(Data provided)

Lemma read_loop_frames fs rest : forall fuel w s,
  Forall (valid_frame cfg) fs -> partial cfg rest ->
  sessions w !! sid = Some s -> holding (concat fs ++ rest) (parser_ s) ->
  (length (concat fs ++ rest) < fuel)%nat ->
  Session.read_loop cfg env now fuel sid w = handle_frames fs rest w.
Proof.
  induction fs as [|f fs IH]; intros fuel w s Hv Hr Hs Hh Hf;
    (destruct fuel as [|fuel]; [lia|]); cbn [Session.read_loop handle_frames];
    rewrite (this_bind_eq w sid s) by done.
  - destruct Hr as (f & more & Hvf & Hfm & Hm).
    rewrite (try_extract_prefix cfg f rest more (parser_ s) Hvf Hfm Hm Hh).
    rewrite (update_then w sid s) by done. by rewrite alter_set_parser_id.
  - apply Forall_cons_1 in Hv as [Hvf Hv]. cbn [concat] in *. rewrite <- app_assoc in Hh, Hf.
    rewrite (try_extract_frame_eq cfg f _ _ Hvf Hh).
    rewrite !(update_then w sid s) by done. rewrite (frame_readable f Hvf).
    fold (parser_at (concat fs ++ rest)).
    pose proof (updated w sid s (set_parser (parser_at (concat fs ++ rest))) Hs) as Hs1.
    set (w1 := put_sessions _ w) in *.
    pose proof (steady_handle_or_close cfg env now sid (Buffer.of_bytes f) w1 sid) as Hst.
    unfold mbind, M_bind in Hst |- *.
    destruct (try_catch _ _ w1) as [[ok|e| |] w2]; try done. destruct ok; [|done].
    cbn [snd] in Hst. rewrite Hs1 in Hst. destruct (sessions w2 !! sid) as [s2|] eqn:Hs2; [|done].
    injection Hst as Hst. apply (IH fuel w2 s2 Hv Hr Hs2).
    + rewrite Hst. apply holding_of_bytes.
    + rewrite length_app in Hf. destruct Hvf as (b1 & bd & -> & _). simpl in Hf. lia.
Qed.

Lemma read_frames_eq w s c bs fs rest :
  world_wf cfg None Free w -> sessions w !! sid = Some s -> reading s = true ->
  (length bs <= Buffer.write_capacity (read_buf_ s))%nat ->
  holding c (parser_ s) -> c ++ bs = concat fs ++ rest ->
  Forall (valid_frame cfg) fs -> partial cfg rest ->
  Z.of_nat (length c + length bs) <= u64 (max_parser_buffer_size cfg) ->
  Session.read_handler cfg env now sid false bs w =
    (update sid (fed bs);; ok ← handle_frames fs rest; if ok : bool then rearm else mret tt) w.
Proof.
  intros Hw Hs Hrd Hcap Hh Hcat Hv Hr Hfit.
  pose proof (ww_sessions _ _ _ _ Hw sid s Hs) as Hsw.
  destruct (sw_armed _ _ _ _ Hsw Hrd) as [Hpos _].
  unfold Session.read_handler. rewrite !(update_then w sid s) by done.
  pose proof (updated w sid s (set_reading false) Hs) as Hs1. set (w1 := put_sessions _ w) in Hs1 |- *.
  unfold Session.receive. rewrite (this_bind_eq w1 sid _ _ Hs1).
  unfold Buffer.advance_write. cbn [data_ write_pos_ read_pos_ read_buf_ set_reading].
  unfold Buffer.write_capacity in Hcap. rewrite length_inserts.
  rewrite_test (length (data_ (read_buf_ s)) <? write_pos_ (read_buf_ s) + length bs)%nat false.
  rewrite (update_then w1 sid _ _ _ Hs1).
  pose proof (updated w1 sid _ (set_read_buf (mkBuffer (list_inserts (write_pos_ (read_buf_ s)) bs
    (data_ (read_buf_ s))) (read_pos_ (read_buf_ s)) (write_pos_ (read_buf_ s) + length bs))) Hs1) as Hs2.
  set (w2 := put_sessions _ w1) in Hs2 |- *.
  unfold Session.on_read. rewrite (this_bind_eq w2 sid _ _ Hs2), (update_then w2 sid _ _ _ Hs2).
  cbn [data_ read_buf_ set_read_buf parser_ set_reading]. rewrite Hpos.
  assert (Htake : take (length bs) (list_inserts 0 bs (data_ (read_buf_ s))) = bs)
    by (apply (take_list_inserts 0); lia).
  rewrite Htake. clear Htake.
  set (w3 := put_sessions _ w2).
  assert (E3 : put_sessions (alter (fed bs) sid (sessions w)) w = w3).
  { unfold w3, w2, w1. cbn [sessions put_sessions]. rewrite !alter_alter_eq. unfold put_sessions. simpl. f_equal. apply alter_ext. intros x Hx.
    rewrite Hs in Hx. injection Hx as <-. unfold fed. by rewrite Hpos. }
  rewrite E3. pose proof (updated w sid s (fed bs) Hs) as Hs3. rewrite E3 in Hs3.
  assert (Hh3 : holding (concat fs ++ rest) (parser_ (fed bs s))).
  { rewrite <- Hcat. by apply feed_holding. }
  unfold Session.extract_all. unfold mbind at 1, M_bind at 1. rewrite (this_bind_eq w3 sid _ _ Hs3).
  rewrite (read_loop_frames fs rest _ w3 _ Hv Hr Hs3 Hh3) by (rewrite (holding_size _ _ Hh3); lia).
  unfold mbind at 4, M_bind at 4.
  destruct (handle_frames fs rest w3) as [[ok|e| |] w4] eqn:Ef; try done. destruct ok; [|done]. cbn [negb].
  destruct (handle_frames_parser fs rest w3 _ w4 Hs3 Ef) as (s4 & Hs4 & Hp4).
  rewrite (this_bind_eq w4 sid s4) by done.
  assert (He : PacketParser.has_error (parser_ s4) = false).
  { rewrite Hp4. destruct fs; [|done]. by apply (holding_no_error _ _ Hh3). }
  by rewrite He.
Qed.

(End Data provided)

Of the entries above, repeat exactly the lines between the line with "rewrite_test (length (data_" and the line with "intros x Hx.", inclusive, and no others.

  rewrite_test (length (data_ (read_buf_ s)) <? write_pos_ (read_buf_ s) + length bs)%nat false.
  rewrite (update_then w1 sid _ _ _ Hs1).
  pose proof (updated w1 sid _ (set_read_buf (mkBuffer (list_inserts (write_pos_ (read_buf_ s)) bs
    (data_ (read_buf_ s))) (read_pos_ (read_buf_ s)) (write_pos_ (read_buf_ s) + length bs))) Hs1) as Hs2.
  set (w2 := put_sessions _ w1) in Hs2 |- *.
  unfold Session.on_read. rewrite (this_bind_eq w2 sid _ _ Hs2), (update_then w2 sid _ _ _ Hs2).
  cbn [data_ read_buf_ set_read_buf parser_ set_reading]. rewrite Hpos.
  assert (Htake : take (length bs) (list_inserts 0 bs (data_ (read_buf_ s))) = bs)
    by (apply (take_list_inserts 0); lia).
  rewrite Htake. clear Htake.
  set (w3 := put_sessions _ w2).
  assert (E3 : put_sessions (alter (fed bs) sid (sessions w)) w = w3).
  { unfold w3, w2, w1. cbn [sessions put_sessions]. rewrite !alter_alter_eq. unfold put_sessions. simpl. f_equal. apply alter_ext. intros x Hx.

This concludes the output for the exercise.